**** Listed records

(* ===== verification/FsDemo.v ===== *)
(** A small disk image over which the file-system theorems are instantiated.

    The layout is the one mkfs gives a 2000-block disk: boot block, super block,
    log (blocks 2 to 32), inodes (33 to 45), free map (46), data from block 47.
    The root directory is inode 1, with its entries [.] and [..] in block 47.
    The transaction layer is kernel/log.c over kernel/bio.c, inside an
    operation begun by process 7 on hart 0. *)

From stdpp Require Import base tactics list numbers strings gmap functions.
From S2P Require Import Prelude Param Bytes Spinlock Sleeplock BufSpec TxSpec UserSpec Bio Log Fs FsWp.
From Stdlib Require Import ZArith Lia.

Definition demo_sb : superblock := mksb FSMAGIC 2000 1953 200 31 2 33 46.

Definition demo_root : dinode := mkdinode 1 0 0 1 32 (47 :: replicate 12 0).

(** [{1, "."}] and [{1, ".."}] *)
Definition demo_dir : list Z :=
  [1; 0; 46] ++ replicate 13 0 ++ [1; 0; 46; 46] ++ replicate 12 0 ++ replicate 992 0.

Definition demo_disk : Z → list Z :=
  <[47 := demo_dir]>
  (<[46 := replicate 6 255 ++ replicate 1018 0]>
  (<[33 := put_dinode (replicate 1024 0) 64 demo_root]> zero_disk)).

(** No process memory: user copies fail. *)
#[export] Instance no_user : UserMem unit := {
  u_copyout _ _ := ret (-1);
  u_copyin _ _ := ret (-1, []);
}.

Definition demo_rest : frest unit :=
  mkfrest demo_sb (initlock "itable") (replicate 50 inode0) (mkku (λ _, 0) tt).

#[export] Instance demo_io : Txn (lstate bstate) Z := log_txn (BC := bio_cache 0 7) 0.
#[export] Instance demo_spec : TxnSpec (lstate bstate) Z (TX := demo_io) 1 :=
  log_txn_spec (BCS := bio_spec 0 7 1) 0 1 7 2 1 area_1_2 (Z.le_refl 1).

Lemma is_bytes_b l : forallb (λ b, (0 <=? b) && (b <? 256)) l = true → is_bytes l.
Proof.
  rewrite forallb_forall. intros Hl. apply Forall_forall. intros x Hx.
  specialize (Hl x Hx). lia.
Qed.

Lemma demo_wf b : wf_block (demo_disk b).
Proof.
  unfold demo_disk.
  repeat match goal with
  | |- wf_block (<[?x := ?d]> ?f b) =>
      destruct (decide (x = b)) as [->|]; [rewrite fn_lookup_insert|rewrite fn_lookup_insert_ne by done]
  end.
  - split; [done|]. apply is_bytes_b. by vm_compute.
  - split; [done|]. apply is_bytes_b. by vm_compute.
  - split; [by vm_compute|]. apply is_bytes_b. by vm_compute.
  - apply wf_zero_block.
Qed.

Lemma demo_rep :
  ∃ io : lstate bstate, t_rep (TX := demo_io) demo_disk ∅ ∅ io.
Proof.
  destruct (bio_opened demo_disk demo_wf) as [s HT]; [by vm_compute|].
  pose proof (begin_op_cases 0 1 7 2 0 _ _ _ s HT) as Hb. cbv iota beta in Hb.
  destruct Hb as (s' & _ & HT'). by exists s'.
Qed.

Lemma demo_home b : t_home b → 0 ≤ b < 4294967296.
Proof. intros [Hb _]. lia. Qed.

********

Tally the lines of the records that contain "over", then write only the total.

Your response >> 2